Herein, we study the zero-shot generalisation behaviour of GO-MACE-23 (ref. 20), an MLIP model that was initially developed specifically for graphene oxide (GO). Conceptually, GO bridges the gap between pristine graphene and organic chemistry: its structural landscape involves a variety of bonding motifs from sp^2^ carbon sheets to oxygen-rich domains and reactive edge sites.^21^ We test whether this structural and chemical complexity may serve as a basis for transferability (albeit initially we thought of GO-MACE-23 as a single-purpose MLIP!), subjecting GO-MACE-23 to a range of out-of-domain benchmarks, from energetics to high-temperature molecular-dynamics (MD) simulations of chemical reactions. In this way, our present study explores: (i) the role of a chemically rich training dataset in building robust and generalisable MLIPs;^22^ (ii) the importance of GNN-based architectures in doing so; and (iii) the question whether GO-MACE-23 could form a starting point for foundational MLIPs bridging materials and molecular chemistry.
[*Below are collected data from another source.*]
(** ** The calls to picoquic *)

(** What a function asks of the transport: a stream is marked active or not,
    its priority is set, it is reset or unlinked from its context; datagrams
    are marked ready; bytes are written in the buffer provided for a stream,
    with the fin and active marks. *)
Inductive pico_call :=
  | picoquic_mark_active_stream (stream_id : Z) (is_active : bool)
  | picoquic_set_stream_priority (stream_id priority : Z)
  | picoquic_reset_stream (stream_id : Z)
  | picoquic_unlink_app_stream_ctx (stream_id : Z)
  | picoquic_add_to_stream_fin (stream_id : Z)
  | picoquic_mark_datagram_ready (is_ready : bool)
  | stream_data (bytes : list Z) (is_fin is_active : bool).

(** The bytes and the fin mark written by a sequence of calls. *)
Definition sent_bytes (calls : list pico_call) : list Z :=
  flat_map (fun k => match k with stream_data bytes _ _ => bytes | _ => [] end) calls.
Definition sent_fin (calls : list pico_call) : bool :=
  existsb (fun k => match k with stream_data _ is_fin _ => is_fin | _ => false end) calls.

Lemma sent_fin_app l1 l2 : sent_fin (l1 ++ l2) = sent_fin l1 || sent_fin l2.
Proof. apply existsb_app. Qed.
Lemma sent_bytes_app l1 l2 : sent_bytes (l1 ++ l2) = sent_bytes l1 ++ sent_bytes l2.
Proof. apply flat_map_app. Qed.

(** ** The consumer of a media *)

(** The actions of [quicrq_media_consumer_fn], with the arguments that they
    use.  [consumer_fn] is the application's function on its own state. *)
Inductive consumer_call :=
  | quicrq_media_datagram_ready (data : list Z)
      (group_id object_id offset queue_delay flags nb_objects_previous_group object_length
       data_length : Z)
  | quicrq_media_final_object_id (group_id object_id : Z)
  | quicrq_media_start_point (group_id object_id flags : Z)
  | quicrq_media_real_time_cache
  | quicrq_media_close (close_reason : quicrq_media_close_reason_enum) (close_error_code : Z).

Definition quicrq_consumer_finished : Z := 1.

Class Consumer (CS : Type) := consumer_fn : CS -> consumer_call -> CS * Z.

(** ** The control stream *)

(** The contexts of the media, of the acknowledgements and of the connection,
    and the unidirectional streams, are separate arguments of the
    functions. *)
Record quicrq_stream_ctx_t := {
  st_stream_id : Z;
  st_media_id : Z;
  st_next_group_id : Z;
  st_next_object_id : Z;
  st_next_object_offset : Z;
  st_start_group_id : Z;
  st_start_object_id : Z;
  st_final_group_id : Z;
  st_final_object_id : Z;
  st_next_warp_group_id : Z;
  st_next_rush_object_id : Z;
  st_subscribe_prefix : option (list Z);
  st_notify_urls : list (list Z);
  st_transport_mode : quicrq_transport_mode_enum;
  st_send_state : quicrq_stream_sending_state_enum;
  st_receive_state : quicrq_stream_receive_state_enum;
  st_close_reason : quicrq_media_close_reason_enum;
  st_lowest_flags : Z;
  st_is_sender : bool;
  st_is_cache_real_time : bool;
  st_is_peer_finished : bool;
  st_is_local_finished : bool;
  st_is_receive_complete : bool;
  st_is_active_datagram : bool;
  st_is_start_object_id_sent : bool;
  st_is_final_object_id_sent : bool;
  st_is_cache_policy_sent : bool;
  st_message_sent : quicrq_message_buffer_t;
  st_message_receive : quicrq_message_buffer_t;
}.

(** A zeroed context, as [quicrq_create_stream_context] makes it. *)
Definition stream_zero (stream_id : Z) : quicrq_stream_ctx_t := {|
  st_stream_id := stream_id; st_media_id := 0; st_next_group_id := 0; st_next_object_id := 0;
  st_next_object_offset := 0; st_start_group_id := 0; st_start_object_id := 0;
  st_final_group_id := 0; st_final_object_id := 0; st_next_warp_group_id := 0;
  st_next_rush_object_id := 0; st_subscribe_prefix := None; st_notify_urls := [];
  st_transport_mode := quicrq_transport_mode_unspecified; st_send_state := quicrq_sending_ready;
  st_receive_state := quicrq_receive_initial;
  st_close_reason := quicrq_media_close_reason_unknown; st_lowest_flags := 0;
  st_is_sender := false; st_is_cache_real_time := false; st_is_peer_finished := false;
  st_is_local_finished := false; st_is_receive_complete := false; st_is_active_datagram := false;
  st_is_start_object_id_sent := false; st_is_final_object_id_sent := false;
  st_is_cache_policy_sent := false; st_message_sent := msg_buffer_zero;
  st_message_receive := msg_buffer_zero |}.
Data and code supporting this work are publicly available (see “Data availability” statement below).

Methodology

The GO-MACE-23 and MACE-OFF24 models

We focus on the GO-MACE-23 model, which was built using the MACE architecture^10,11^ together with a bespoke data-generation protocol.^20^ Initial training data were generated “from scratch” using CASTEP + ML^23^ (accelerating ab initio MD through on-the-fly fitting of GAP models^24^), and then largely augmented through subsequent iterative training from MD trajectories driven by intermediate versions of MACE models. Over multiple iterations, configurations with functionalised edges, involving hydroxyl (–OH), aldehyde (–CHO), and carboxylic acid (–CO_2_H) moieties, were added to ensure good coverage of the structural and chemical features that might be expected to appear in a “real-world” GO sheet. Training labels, viz. total energies and forces, were obtained from density-functional-theory (DFT) computations performed with the plane-wave software CASTEP^25^ using on-the-fly generated pseudopotentials, the Perdew–Burke–Ernzerhof (PBE) exchange–correlation functional,^26^ and a plane-wave energy cutoff of 550 eV. An overview of the GO dataset is available in the SI.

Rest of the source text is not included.